The most commonly identified underlying causes were pancreatic and gallbladder diseases, with biliary duct cysts identified in 11 cases, gallstones in 6 cases, pancreatic stones in 3 cases, and pancreatic structural abnormalities, such as pancreas divisum, pancreatic duct stenosis, disease of the pancreatic isthmus. The study by Lucidi et al indicated that ARP in Italian children was associated with structural abnormalities in 19.2% of children (8). The results of a recent study reported by Kumar et al revealed that the most common risk for the development of ARP or chronic pancreatitis was pancreatic structure abnormalities (18). Other rare external causes of ARP, such as hypertriglyceridemia and metabolic diseases, were reported at similar rates in our and other studies. Genetic mutations were previously considered to be ARP risk factors, and some researchers have suggested that genetic mutation may represent an underlying cause of this disease. Two mutant genes that are often detected in studies of ARP are SPINK1 and PRSS1, which account for 15.2% of the underlying causes of the disease. According to a report by Xiao et al, who studied a group of patients with ARP and chronic pancreatitis, among the ten mutant genes they detected, SPINK1 and PRSS1 accounted for a high proportion of the identified mutations. According to the above evidence, testing for genetic mutations in children with ARP may be necessary to identify the underlying risk factors and causes (20). According to Lee et al, the frequencies of SPINK1 or PRSS1 gene mutations are relatively high among Korean children with ARP and chronic pancreatitis (21).

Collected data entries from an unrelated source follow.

(** * attach_disk: request construction for [gcloud compute instances attach-disk]

    A shallow embedding of [lib/surface/compute/instances/attach_disk.py]:
    the argument schema declared by [_Args], the three command classes
    (one per release track) and [AttachDisk.Run], which builds one
    [ComputeInstancesAttachDiskRequest] and hands it to the API client. *)

From Stdlib Require Import Ascii String.
From stdpp Require Import base option list strings gmap.

Open Scope string_scope.
Open Scope list_scope.

(** ** Python values held by an [argparse.Namespace] *)

Inductive Value : Type :=
  | VNone
  | VBool (b : bool)
  | VStr (s : string).

#[global] Instance Value_eq_dec : EqDecision Value.
Proof. solve_decision. Defined.

(** Python's [==] on the values above. *)
Definition py_eq (v w : Value) : bool := bool_decide (v = w).

(** Python's truth value, as tested by [if] and [and]. *)
Definition truthy (v : Value) : bool :=
  match v with
  | VNone => false
  | VBool b => b
  | VStr s => negb (String.eqb s "")
  end.

(** ** Exceptions *)

Inductive Error : Type :=
  | MissingRequiredOption
  | InvalidEnumValue
  | ResourceResolutionError
  | UnsupportedKeyType
  | TransportError
  | AttributeError (attr : string)
  | ValidationError (field : string).

#[global] Instance Error_eq_dec : EqDecision Error.
Proof. solve_decision. Defined.

(** A computation that returns or raises. *)
Definition result (A : Type) : Type := Error + A.

Definition ok {A} (a : A) : result A := inr a.
Definition raise {A} (e : Error) : result A := inl e.

#[global] Instance result_ret : MRet result := fun _ a => inr a.
#[global] Instance result_bind : MBind result := fun _ _ f m =>
  match m with
  | inl e => inl e
  | inr a => f a
  end.

(** The four ways in which building the request can fail. *)
Definition construction_error (e : Error) : bool :=
  match e with
  | MissingRequiredOption | InvalidEnumValue
  | ResourceResolutionError | UnsupportedKeyType => true
  | _ => false
  end.

(** ** The namespace of parsed arguments *)

(** [args.name]: raises [AttributeError] when the parser never registered
    the destination. *)
Definition getattr (args : gmap string Value) (name : string) : result Value :=
  match args !! name with
  | Some v => ok v
  | None => raise (AttributeError name)
  end.

(** ** The argument schema *)

Inductive Action : Type := store | store_true.

Record Argument : Type := mkArgument {
  flag : string;
  action : Action;
  required : bool;
  choices : option (list string);
  default : option Value
}.

(** A parser is the list of arguments registered so far. *)
Definition add_argument (parser : list Argument) (a : Argument) : list Argument :=
  parser ++ [a].

(** The destination attribute of an optional flag: the leading dashes go,
    inner dashes become underscores. *)
Fixpoint strip_dashes (s : string) : string :=
  match s with
  | String "-"%char s' => strip_dashes s'
  | _ => s
  end.

Fixpoint dashes_to_underscores (s : string) : string :=
  match s with
  | EmptyString => EmptyString
  | String "-"%char s' => String "_"%char (dashes_to_underscores s')
  | String c s' => String c (dashes_to_underscores s')
  end.

Definition dest (a : Argument) : string :=
  dashes_to_underscores (strip_dashes (flag a)).

(** The value an argument takes when the flag is not given. *)
Definition default_value (a : Argument) : Value :=
  match default a, action a with
  | Some v, _ => v
  | None, store => VNone
  | None, store_true => VBool false
  end.

Definition MODE_OPTIONS : list (string * string) :=
  [ ("ro", "Read-only.");
    ("rw", "Read-write. It is an error to attach a disk in read-write mode to more than one instance.") ].

(** Modelled from the spec: [flags.AddDiskScopeFlag] is not part of the
    file; section 6 gives the flag as [--disk-scope {zonal|regional}],
    optional. *)
Definition AddDiskScopeFlag (parser : list Argument) : list Argument :=
  add_argument parser
    {| flag := "--disk-scope"; action := store; required := false;
       choices := Some ["zonal"; "regional"]; default := None |}.

(** Modelled from the spec: [csek_utils.AddCsekKeyArgs] is not part of the
    file; section 6 lists optional encryption-key arguments owned by the
    key store, here the one flag naming the caller's key file. *)
Definition AddCsekKeyArgs (parser : list Argument) : list Argument :=
  add_argument parser
    {| flag := "--csek-key-file"; action := store; required := false;
       choices := None; default := None |}.

(** [_Args]: the options [_Args] declares itself, with
    [parser.add_argument] and the two [Add...] helpers: those of all
    tracks, then the gated ones. Its first statement,
    [flags.INSTANCE_ARG.AddArgument(parser)], is left out of this list:
    the instance argument is declared and resolved by [flags.INSTANCE_ARG],
    which is not part of the file, and it reaches [Run] only through
    [ResolveAsResource] below. The list is therefore the schema of the
    options, not of the instance argument. *)
Definition _Args (parser : list Argument)
    (support_disk_scope support_force_attach support_boot : bool) : list Argument :=
  let parser := add_argument parser
    {| flag := "--device-name"; action := store; required := false;
       choices := None; default := None |} in
  let parser := add_argument parser
    {| flag := "--disk"; action := store; required := true;
       choices := None; default := None |} in
  let parser := add_argument parser
    {| flag := "--mode"; action := store; required := false;
       choices := Some (MODE_OPTIONS.*1); default := Some (VStr "rw") |} in
  let parser := if support_disk_scope then AddDiskScopeFlag parser else parser in
  let parser := if support_force_attach
    then add_argument parser
      {| flag := "--force-attach"; action := store_true; required := false;
         choices := None; default := Some (VBool false) |}
    else parser in
  let parser := if support_boot
    then add_argument parser
      {| flag := "--boot"; action := store_true; required := false;
         choices := None; default := None |}
    else parser in
  AddCsekKeyArgs parser.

The most common causes of ARP in adults are alcohol and tobacco use, whereas among children, as mentioned in this present study, the prominent causes include structural abnormalities and gallstones or pancreatic stones. In addition, genetic mutations have continued to receive increasing attention (22). In the future, additional studies examining the underlying genetic causes among Vietnamese children with ARP will hopefully provide a more detailed perspective.

ARP is not a rare disease and may require hospitalization several times due to abdominal pain and vomiting. The most common causes of ARP among Vietnamese children are gall stones and pancreatic stones and abnormalities in the structure of the gallbladder and pancreas, such as bile duct cysts, pancreas divisum, pancreatic duct stenosis, or pathology of the pancreatic isthmus. Other rare causes include metabolic disease and hypertriglyceridemia. The expansion of ERCP indications for ARP remains necessary, and in the near future, EUS should be deployed to screen for ARP causes. In addition, testing for genetic mutations will also be helpful for identifying the causes of ARP, particularly for SPINK1 and PRSS1, which are two common genetic mutations associated with ARP.

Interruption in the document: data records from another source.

(** * Sign-language clip pipeline ([app.py]): resolution, fallback, timeline

    A shallow embedding of [resize_frame], [get_gif_frames] and
    [get_frames_endpoint].  The collaborators the program talks to (the HTTP
    client, the GIF decoder, the image library, the float unit) are the
    fields of a record [World]; every call the program makes to the network
    or to standard output is appended to a trace, so that "no request was
    sent" is a statement about that trace. *)

From Stdlib Require Import ZArith QArith Qabs Qround List String Ascii Bool Lia Lqa.
From Stdlib Require Import Permutation.
Import ListNotations.

Local Open Scope string_scope.
Local Open Scope list_scope.
Local Open Scope Z_scope.

(** ** Python values *)

#[local] Set Warnings "-register-all".

(** Exceptions of class [Exception]: the three the program itself can
    provoke, and those raised inside a library. *)
Inductive exn : Type :=
| ZeroDivisionError
| TypeError
| AttributeError
| LibraryError (msg : string).

(** The values a decoded JSON document or a metadata dictionary holds.  A
    [PDict] is searched from the left, so a key is bound to its first
    entry. *)
Inductive pyval : Type :=
| PNone
| PBool (b : bool)
| PInt (z : Z)
| PFloat (q : Q)
| PStr (s : string)
| PList (l : list pyval)
| PDict (d : list (string * pyval)).

Definition dict := list (string * pyval).

(** [bool(v)]: what [not v] tests. *)
Definition py_truthy (v : pyval) : bool :=
  match v with
  | PNone => false
  | PBool b => b
  | PInt z => negb (z =? 0)
  | PFloat q => negb (Qnum q =? 0)
  | PStr s => negb (String.eqb s "")
  | PList l => match l with [] => false | _ => true end
  | PDict d => match d with [] => false | _ => true end
  end.

(** [key in d] together with [d[key]]. *)
Fixpoint dict_find (d : dict) (key : string) : option pyval :=
  match d with
  | [] => None
  | (k, v) :: d' => if String.eqb k key then Some v else dict_find d' key
  end.

(** [d.get(key, default)]. *)
Definition dict_get (d : dict) (key : string) (default : pyval) : pyval :=
  match dict_find d key with
  | Some v => v
  | None => default
  end.

(** ** Strings

    Text is ASCII: a character is an [ascii] below 128.  Bytes from 128 up
    are left alone by [lower] and are not white space. *)

Definition is_upper (c : ascii) : bool :=
  let n := nat_of_ascii c in (Nat.leb 65 n && Nat.leb n 90)%bool.

Definition lower_char (c : ascii) : ascii :=
  if is_upper c then ascii_of_nat (nat_of_ascii c + 32) else c.

(** [s.lower()]. *)
Fixpoint lower (s : string) : string :=
  match s with
  | EmptyString => EmptyString
  | String c s' => String (lower_char c) (lower s')
  end.

(** [c.isspace()]: tab, line feed, vertical tab, form feed, carriage
    return, the four separators 28..31, and the space. *)
Definition is_space (c : ascii) : bool :=
  let n := nat_of_ascii c in
  ((Nat.leb 9 n && Nat.leb n 13) || (Nat.leb 28 n && Nat.leb n 32))%bool.

(** [s.split()] with no argument: maximal runs of non-space characters.
    [cur] is the word being read, reversed. *)
Fixpoint split_aux (s : string) (cur : list ascii) : list string :=
  match s with
  | EmptyString =>
      match cur with
      | [] => []
      | _ => [string_of_list_ascii (rev cur)]
      end
  | String c s' =>
      if is_space c then
        match cur with
        | [] => split_aux s' []
        | _ => string_of_list_ascii (rev cur) :: split_aux s' []
        end
      else split_aux s' (c :: cur)
  end.

Definition split (s : string) : list string := split_aux s [].

(** [for letter in word]: the one-character strings of [word], in order. *)
Fixpoint letters (word : string) : list string :=
  match word with
  | EmptyString => []
  | String c s' => String c EmptyString :: letters s'
  end.

(** ** The outside world *)

Definition bytes := list Byte.byte.

(** A decoded frame, as NumPy holds it: [rows] by [cols] pixels. *)
Record ndarray : Type := { rows : Z; cols : Z; data : bytes }.

(** A PIL image. *)
Record image : Type := { width : Z; height : Z; buf : bytes }.

Definition Image_fromarray (a : ndarray) : image :=
  {| width := cols a; height := rows a; buf := data a |}.

Definition np_array (i : image) : ndarray :=
  {| rows := height i; cols := width i; data := buf i |}.

(** What iterating over a GIF reader does: stop, raise, or hand out a frame
    and go on. *)
Inductive frame_iter : Type :=
| IterStop
| IterRaise (e : exn)
| IterYield (frame : ndarray) (rest : frame_iter).

Record gif_reader : Type := {
  get_meta_data : exn + dict;
  reader_frames : frame_iter
}.

Inductive get_outcome : Type :=
| GetRaises (e : exn)
| GetResponse (status_code : Z) (content : exn + bytes).

Inductive post_outcome : Type :=
| PostRaises (e : exn)
| PostResponse (status_code : Z) (json : exn + pyval).

(** What the program does to the outside, in the order it does it. *)
Inductive event : Type :=
| EvGet (url : string)
| EvPost (url : option string) (body : pyval)
| EvPrint (word : string) (e : exn).

Definition trace := list event.

(** The collaborators.  The network answers a request knowing everything
    that happened before it, so two requests for one address may be
    answered differently.  [rnd] rounds an exact result to the float that
    represents it; the identity gives exact arithmetic. *)
Record World : Type := {
  GIF_BASE_URL : option string;
  TRANSLATE_URL : option string;
  rnd : Q -> Q;
  requests_get : trace -> string -> get_outcome;
  requests_post : trace -> option string -> pyval -> post_outcome;
  imageio_get_reader : bytes -> exn + gif_reader;
  Image_resize : image -> Z -> Z -> exn + image;
  Image_save_jpeg : image -> exn + bytes;
  b64encode : bytes -> string
}.

(** ** Effects: a result or an exception, and a trace threaded through *)

Definition bind_exn {A B : Type} (c : exn + A) (k : A -> exn + B) : exn + B :=
  match c with
  | inl e => inl e
  | inr a => k a
  end.

Definition M (A : Type) : Type := trace -> A * trace.

Definition ret {A : Type} (a : A) : M A := fun tr => (a, tr).

Definition bind {A B : Type} (c : M A) (k : A -> M B) : M B :=
  fun tr => let (a, tr') := c tr in k a tr'.

Definition emit (ev : event) : M unit := fun tr => (tt, tr ++ [ev]).

Definition history : M trace := fun tr => (tr, tr).

Declare Scope py_scope.
Delimit Scope py_scope with py.
Notation "x <- c ;; k" := (bind c (fun x => k))
  (at level 61, c at next level, right associativity) : py_scope.
Notation "c ;; k" := (bind c (fun _ => k))
  (at level 61, right associativity) : py_scope.
Notation "' pat <- c ;; k" :=
  (bind c (fun x => match x with pat => k end))
  (at level 61, pat pattern, c at next level, right associativity) : py_scope.
Notation "'try' x <- c 'in' k" := (bind_exn c (fun x => k))
  (at level 61, x name, c at next level, right associativity) : py_scope.

Section Program.

Variable w : World.

(** ** Float arithmetic *)

Definition fadd (a b : Q) : Q := rnd w (a + b).
Definition fmul (a b : Q) : Q := rnd w (a * b).
Definition fdiv (a b : Q) : Q := rnd w (a / b).

(** [int(x)]: truncation toward zero. *)
Definition py_int (x : Q) : Z := Z.quot (Qnum x) (Zpos (Qden x)).

(** [sum(l)]: left to right, from 0. *)
Definition py_sum (l : list Q) : Q := fold_left fadd l 0%Q.

(** [v / 1000.0]; a [bool] is an [int]. *)
Definition truediv_1000 (v : pyval) : exn + Q :=
  match v with
  | PBool b => inr (fdiv (inject_Z (if b then 1 else 0)) 1000)
  | PInt z => inr (fdiv (inject_Z z) 1000)
  | PFloat q => inr (fdiv q 1000)
  | _ => inl TypeError
  end.

(** ** [resize_frame] *)

Definition resize_frame (frame : ndarray) (target_height : Z) : exn + ndarray :=
  (let img := Image_fromarray frame in
   try aspect_ratio <-
     (if height img =? 0 then inl ZeroDivisionError
      else inr (fdiv (inject_Z (width img)) (inject_Z (height img)))) in
   let new_width := py_int (fmul (inject_Z target_height) aspect_ratio) in
   try resized <- Image_resize w img new_width target_height in
   inr (np_array resized))%py.

(** ** [get_gif_frames] *)

(** One turn of [for frame in gif_reader], up to the two [append]s: resize,
    save as JPEG, encode in base64. *)
Definition encode_frame (frame : ndarray) : exn + string :=
  (try resized_frame <- resize_frame frame 480 in
   try buffered <- Image_save_jpeg w (Image_fromarray resized_frame) in
   inr (b64encode w buffered))%py.

(** The loop over the frames.  [frames] and [durations] are the two lists
    the function appends to; the third component is the exception that broke
    the loop, if one did. *)
Fixpoint frame_loop (it : frame_iter) (frame_duration : Q)
    (frames : list string) (durations : list Q)
  : list string * list Q * option exn :=
  match it with
  | IterStop => (frames, durations, None)
  | IterRaise e => (frames, durations, Some e)
  | IterYield frame rest =>
      match encode_frame frame with
      | inl e => (frames, durations, Some e)
      | inr jpeg =>
          frame_loop rest frame_duration
            (frames ++ [jpeg]) (durations ++ [frame_duration])
      end
  end.

(** From the response body to the start of the loop: the reader, its
    metadata, the duration of one frame in seconds. *)
Definition open_gif (content : exn + bytes) : exn + (frame_iter * Q) :=
  (try body <- content in
   try gif_reader <- imageio_get_reader w body in
   try meta_data <- get_meta_data gif_reader in
   try frame_duration <-
     truediv_1000 (dict_get meta_data "duration" (PInt 100)) in
   inr (reader_frames gif_reader, frame_duration))%py.

(** The [try] block once [requests.get] has answered or raised. *)
Definition try_block (response : get_outcome)
  : list string * list Q * option exn :=
  match response with
  | GetRaises e => ([], [], Some e)
  | GetResponse status_code content =>
      if status_code =? 200 then
        match open_gif content with
        | inl e => ([], [], Some e)
        | inr (it, frame_duration) => frame_loop it frame_duration [] []
        end
      else ([], [], None)
  end.

(** [f"{GIF_BASE_URL}/{word}.gif"]; an unset variable prints as [None]. *)
Definition gif_url (word : string) : string :=
  ((match GIF_BASE_URL w with Some base => base | None => "None" end)
     ++ "/" ++ word ++ ".gif")%string.

(** The exception the [except] clause catches, if any. *)
Definition caught (word : string) (tr : trace) : option exn :=
  snd (try_block (requests_get w tr (gif_url word))).

Definition get_gif_frames (word : string) : M (list string * list Q) :=
  (tr <- history ;;
   emit (EvGet (gif_url word)) ;;
   let '(frames, durations, raised) :=
     try_block (requests_get w tr (gif_url word)) in
   match raised with
   | Some e => emit (EvPrint word e) ;; ret (frames, durations)
   | None => ret (frames, durations)
   end)%py.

Abbreviations; AP Acute pancreatitis; ARP Acute recurrent pancreatitis; CFTR Cystic fibrosis transmembrane conductance regulator; CT computed tomography; CTRC Chymotrypsin C; ERCP endoscopic retrograde cholangiopancreatography; EUS endoscopic ultrasound; INSPPIRE INternational Study Group of Pediatric Pancreatitis: In Search for a CuRE; IQR interquartile range; MRCP magnetic resonance cholangiopancreatography; PRSS1 Cationic trypsinogen; SPINK1 Serine protease inhibitor Kazal-type 1.